Como resposta inicial aos protestos, o HTS realizou reuniões – presididas por al-Jolani – entre ministros do Governo da Salvação e elites comunitárias e anciãos das aldeias que apresentaram as exigências dos manifestantes e receberam promessas de as cumprir.

“Os protestos… nas ruas contra Hay’et Tahrir al-Sham e o Governo da Salvação são naturais e não os vemos em qualquer outro contexto”, disse o gabinete de comunicação social do HTS. “Estamos confiantes de que aqueles que trabalham cometem erros e todos os protestos visam corrigir esses erros que ocorreram recentemente.”

HTS disse à Al Jazeera que as demandas dos manifestantes eram complexas e que sua resolução levaria algum tempo. Por exemplo, afirmou, uma participação mais ampla na liderança do grupo, o Conselho Shura, levaria tempo para recrutar representantes comunitários de diferentes áreas.

Os protestos anti-HTS continuaram em Idlib, apesar destas tentativas de garantias. No entanto, até ao momento, não houve relatos confirmados de manifestantes detidos pelo HTS.

Uma multidão de manifestantes, alguns deles ostentando a bandeira da oposição síria, reúne-se para um protesto.  A foto foi tirada de cima.
Manifestantes, alguns com a bandeira da oposição síria, manifestam-se em Binnish (Ali Haj Suleiman/Al Jazeera)

Divisões internas

Em 16 de Julho do ano passado, o GSS anunciou que tinha desmantelado uma célula de espionagem que trabalhava para a Rússia, o governo sírio e os EUA, levando à prisão de vários agentes de segurança e líderes dentro das suas fileiras, nomeadamente Abu Maria al-Qahtani – um Membro do Conselho Shura considerado o número dois de al-Jolani.

Ele foi absolvido e libertado no início deste mês, juntamente com outro pessoal de segurança, embora não esteja claro se ele continua a exercer um papel de liderança.

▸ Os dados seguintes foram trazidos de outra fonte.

(* ===== verification/Otp.v ===== *)
(** * The one-time-password tasks

    The four Celery tasks of src/authenticate/task.py and the accounts
    they work on.  A task runs in a worker over the [Office]: the
    database, the mail handed to the SMTP server, the table of
    periodic tasks of [django_celery_beat] and the standard output of
    the worker.  The number [random.randint] draws is an argument of
    the task; the templates and the SMTP server are the interface
    [Mailer].  A task that raises is marked failed by the worker and
    is not run again; what it did before it raised stays done. *)

From stdpp Require Import base option list gmap strings pretty.
From S2P Require Import Prelude Monad Models Wellformed.

#[local] Set Warnings "-clear-no-such-hyp".
#[local] Open Scope Z_scope.

(** ** The accounts *)

(** [authenticate.models.UserProfile]; [user_id] is the foreign key to
    [User], kept as the primary key of its target. *)
Record UserProfile : Type := mkUserProfile {
  user_profile_id : Z;
  user_id : Z;
  image : string;
  name : string;
}.

(** Attribute assignment on a [User] instance. *)
Definition set_otp (u : User) (v : option string) : User :=
  mkUser (pk u) (email u) (verification_status u) v (otp_validity u)
         (is_user u) (is_doctor u) (resetToken u).
Definition set_otp_validity (u : User) (v : bool) : User :=
  mkUser (pk u) (email u) (verification_status u) (otp u) v
         (is_user u) (is_doctor u) (resetToken u).

Definition set_users (w : World) (v : gmap Z User) : World :=
  mkWorld (games w) v (moves w) (log w).

(** The rows of [User] with the given address. *)
Definition with_email (address : string) (w : World) : gmap Z User :=
  filter (λ row, email row.2 = address) (users w).

(** [User.objects.get(email=address)] as a function of the table: one
    row or an exception. *)
Definition find_email (address : string) (w : World) : Result User :=
  match map_to_list (with_email address w) with
  | [] => Raise ObjectDoesNotExist
  | [(_, u)] => Ok u
  | _ => Raise MultipleObjectsReturned
  end.

Definition User_objects_get_email (address : string) : M User :=
  MkST (λ w, (find_email address w, w)).

(** [user_obj.save()]: the row with the user's key is replaced. *)
Definition User_save (u : User) : M unit :=
  MkST (λ w, (Ok tt, set_users w (<[pk u := u]> (users w)))).

(** ** The office *)

(** A message given to [send_mail]. *)
Record Mail : Type := mkMail {
  subject : string;
  message : string;
  from_email : string;
  recipient_list : list string;
  html_message : string;
}.

#[export] Instance Mail_eq_dec : EqDecision Mail.
Proof. solve_decision. Defined.

(** The store of a worker: the database, the profiles, the mail the
    SMTP server took (oldest first), the periodic tasks by their unique
    name with their [enabled] flag, and the lines printed. *)
Record Office : Type := mkOffice {
  accounts : World;
  profiles : gmap Z UserProfile;
  outbox : list Mail;
  periodic : gmap string bool;
  stdout : list string;
}.

Definition set_accounts (o : Office) (w : World) : Office :=
  mkOffice w (profiles o) (outbox o) (periodic o) (stdout o).
Definition set_outbox (o : Office) (v : list Mail) : Office :=
  mkOffice (accounts o) (profiles o) v (periodic o) (stdout o).
Definition set_periodic (o : Office) (v : gmap string bool) : Office :=
  mkOffice (accounts o) (profiles o) (outbox o) v (stdout o).
Definition set_stdout (o : Office) (v : list string) : Office :=
  mkOffice (accounts o) (profiles o) (outbox o) (periodic o) v.

(** A task is a computation over the office. *)
Abbreviation T := (ST Office).

(** A call of the ORM inside a task. *)
Definition database {A : Type} (m : M A) : T A := embed accounts set_accounts m.

(** [print(line)]. *)
Definition print (line : string) : T unit :=
  modify (λ o, set_stdout o (stdout o ++ [line])).

(** ** The libraries behind the tasks *)

(** [render_to_string template otp] is
    [loader.render_to_string(template, {'otp': otp})];
    [smtp_accepts m] tells whether the SMTP server takes the message,
    and [send_mail] raises when it does not, since the tasks call it
    with [fail_silently=False]. *)
Class Mailer : Type := {
  render_to_string : string → Z → string;
  smtp_accepts : Mail → bool;
}.

(** [random.randint(a, b)]: an integer between [a] and [b], both
    included; [draw] is the state of the generator. *)
Definition random_randint (a b draw : Z) : Z := a + draw `mod` (b - a + 1).

(** [str(n)], which is what a [CharField] stores of an integer. *)
Definition str_of_int (n : Z) : string := pretty n.

#[global] Arguments random_randint : simpl never.
#[global] Arguments str_of_int : simpl never.

Section tasks.
Context `{Mailer}.

(** [send_mail(subject, message, from_email, recipient_list,
    fail_silently=False, html_message=...)]; it returns the number of
    messages sent. *)
Definition send_mail (subject message from_email : string)
    (recipient_list : list string) (html_message : string) : T nat :=
  let m := mkMail subject message from_email recipient_list html_message in
  if smtp_accepts m
  then modify (λ o, set_outbox o (outbox o ++ [m]));; mret 1%nat
  else raise SMTPException.

(** [sendEmailTask]. *)
Definition sendEmailTask (draw : Z) (address : string) : T string :=
  let subject := "Tic-Tac-Toe Account verification."%string in
  let otp := random_randint 100000 999999 draw in
  let html_message := render_to_string "registrationEmail.html" otp in
  send_mail subject "" "Tic-Tac-Toe App" [address] html_message;;
  user_obj ← database (User_objects_get_email address);
  database (User_save (set_otp user_obj (Some (str_of_int otp))));;
  mret "DONE"%string.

“O movimento popular hoje em Idlib deve-se em parte a divergências internas dentro do Hay’et Tahrir al-Sham, o que significa que as partes em conflito dentro da organização incitam os seus apoiantes a participar nestes protestos”, disse Wael Alwan, especialista em assuntos sírios do Jusoor Center. para Estudos, disse.

“A segunda parte do movimento consiste em pessoas que estão aproveitando a oportunidade, sejam extensões sociais de facções anteriores que a organização alvejou, ou sejam pessoas que foram grandemente afetadas pelo Serviço de Segurança Geral e pela segurança da organização. aderência”, disse Alwan.

Alwan disse à Al Jazeera que o HTS tem de aplacar o movimento popular, acomodando as suas exigências, bem como fazendo e implementando promessas, porque reprimir os protestos pela força não é uma opção, pois isso apenas aumentaria os protestos e a oposição.

“Talvez o HTS esteja a apostar na reconsolidação e na recuperação da sua centralidade e da sua capacidade de resolver problemas internos, e então poderá considerar regressar a… uma segurança severa”, disse Alwan.

Mas, em última análise, para os activistas que se organizam contra o HTS, os seus protestos são um risco. O grupo não é conhecido pela sua tolerância para com a dissidência e muitos temem que acabe reprimindo as manifestações.

Para Basha, isso ainda não é suficiente para detê-lo.

“Desde que me juntei ao primeiro protesto contra o HTS, sabia que poderia ser preso ou até morto, mas quando vi que o número de manifestantes aumentava a cada dia que passava, nada mais me assustou”, disse ele.

“Minha família é quem me incentiva a defender sempre a verdade e a não ficar calado diante das injustiças cometidas por qualquer parte – custe o que custar.”